▶ **Dataset**

Lemma refines_clear h s f : refines h s → refines (history_clear f h) (spec_op (mh_max h) (HClear f) s).
Proof.
  intros Hr. unfold history_clear. simpl. destruct (mh_messages h !! f) as [ms|] eqn:Hms.
  - assert (Hi : interface_messages f h = ms) by (unfold interface_messages; by rewrite Hms).
    split.
    + intros q m. rewrite map_lookup_filter_Some. simpl.
      assert (Hq : at_slot q h = Some m ∧ q.1 ≠ f ↔ (s !! msg_id m = Some m ∧ msg_interface_id m ≠ f) ∧ slot m = q).
      { rewrite (ref_slots _ _ Hr q m). split; [intros [[? <-] ?]|intros [[? ?] <-]]; done. }
      rewrite <- Hq. unfold at_slot, interface_messages. simpl. destruct (decide (q.1 = f)) as [->|Hne].
      * rewrite lookup_delete_eq. simpl. rewrite lookup_empty. naive_solver.
      * rewrite lookup_delete_ne by done. naive_solver.
    + intros id. simpl. rewrite foldl_delete_lookup, <- Hi, (in_sequence_slots h s f Hr), map_lookup_filter.
      rewrite (ref_index _ _ Hr id). destruct (s !! id) as [m|] eqn:Hm; simpl; [|by case_bool_decide].
      destruct (ref_ids _ _ Hr _ _ Hm) as [<- _]. case_bool_decide as E; case_guard as G; try done.
      * exfalso. apply list_elem_of_fmap in E as (m' & E & Hm'). apply (elem_of_slots _ _ _ _ Hr) in Hm' as [Hs' Hf].
        rewrite <- E in Hs'. rewrite Hm in Hs'. congruence.
      * exfalso. apply E. apply list_elem_of_fmap. exists m. split; [done|]. apply (elem_of_slots _ _ _ _ Hr).
        split; [done|]. destruct (decide (msg_interface_id m = f)); done.
    + intros id m [Hm _]%map_lookup_filter_Some. by apply (ref_ids _ _ Hr).
  - rewrite map_filter_id; [done|]. intros id m Hm Hf. destruct (ref_ids _ _ Hr _ _ Hm) as [<- _].
    assert (Ha : at_slot (slot m) h = Some m) by (apply (ref_slots _ _ Hr); done).
    unfold at_slot, interface_messages in Ha. simpl in *. by rewrite Hf, Hms in Ha.
Qed.

Lemma run_op_max op h : mh_max (run_op op h) = mh_max h.
Proof.
  destruct op as [m|f]; simpl.
  - unfold history_store. by destruct (evict _ _ _).
  - unfold history_clear. by destruct (_ !! f).
Qed.

Lemma refines_op op h s : refines h s → op_fresh op s → refines (run_op op h) (spec_op (mh_max h) op s).
Proof. destruct op; [by apply refines_store|]. intros Hr _. by apply refines_clear. Qed.

Lemma refines_run n ops h s : mh_max h = n → refines h s → fresh_run n ops s →
  refines (foldl (λ h op, run_op op h) h ops) (foldl (λ s op, spec_op n op s) s ops).
Proof.
  revert h s. induction ops as [|op ops IH]; intros h s Hn Hr Hf; [done|]. destruct Hf as [Hop Hf]. simpl. apply IH; [|subst n; by apply refines_op|done].
  by rewrite run_op_max.
Qed.

Lemma refines_new n : refines (history_with_limit n) ∅.
Proof. split; intros *; simpl; rewrite ?lookup_empty; try done. unfold at_slot, interface_messages. simpl. rewrite !lookup_empty. naive_solver. Qed.
(** The messages a filter selects, wherever they are. *)
Definition selected (x : MessageFilter I) m : bool :=
  match mf_interface_id x with Some f => bool_decide (msg_interface_id m = f) | None => true end && passes x m.

Lemma NoDup_concat_by {A B} (key : B → A) (g : A → list B) (l : list A) : NoDup l →
  (∀ a b, b ∈ g a → key b = a) → (∀ a, NoDup (g a)) → NoDup (concat (g <$> l)).
Proof.
  intros Hl Hk Hg. induction Hl as [|a l Ha Hl IH]; simpl; [constructor|]. apply NoDup_app. split; [done|]. split; [|done].
  intros b Hb Hc. apply Ha. apply list_elem_of_In, in_concat in Hc as (lb & Hin & Hb').
  apply list_elem_of_In, list_elem_of_fmap in Hin as (a' & -> & Ha'). apply list_elem_of_In in Hb'.
  by rewrite <- (Hk _ _ Hb), (Hk _ _ Hb').
Qed.

Lemma interface_lookup h f : (match mh_messages h !! f with Some ms => (in_sequence ms).*2 | None => [] end) =
  (in_sequence (interface_messages f h)).*2.
Proof. unfold interface_messages. by destruct (mh_messages h !! f). Qed.

Lemma collected_slots x h s : refines h s →
  collected x h = concat ((λ f, retain (passes x) (slots f s)) <$> searched_interfaces x h).
Proof.
  intros Hr. unfold collected. f_equal. apply list_fmap_ext. intros _ f _.
  rewrite <- (in_sequence_slots h s f Hr), <- interface_lookup. by destruct (_ !! f).
Qed.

▶ **Try it**
Copy exactly the stretch of data above from the line with "as [Hs' Hf]." through the line with "- rewrite map_filter_id;", and omit all other lines.

▶ **Reply**
      * exfalso. apply list_elem_of_fmap in E as (m' & E & Hm'). apply (elem_of_slots _ _ _ _ Hr) in Hm' as [Hs' Hf].
        rewrite <- E in Hs'. rewrite Hm in Hs'. congruence.
      * exfalso. apply E. apply list_elem_of_fmap. exists m. split; [done|]. apply (elem_of_slots _ _ _ _ Hr).
        split; [done|]. destruct (decide (msg_interface_id m = f)); done.
    + intros id m [Hm _]%map_lookup_filter_Some. by apply (ref_ids _ _ Hr).
  - rewrite map_filter_id; [done|]. intros id m Hm Hf. destruct (ref_ids _ _ Hr _ _ Hm) as [<- _].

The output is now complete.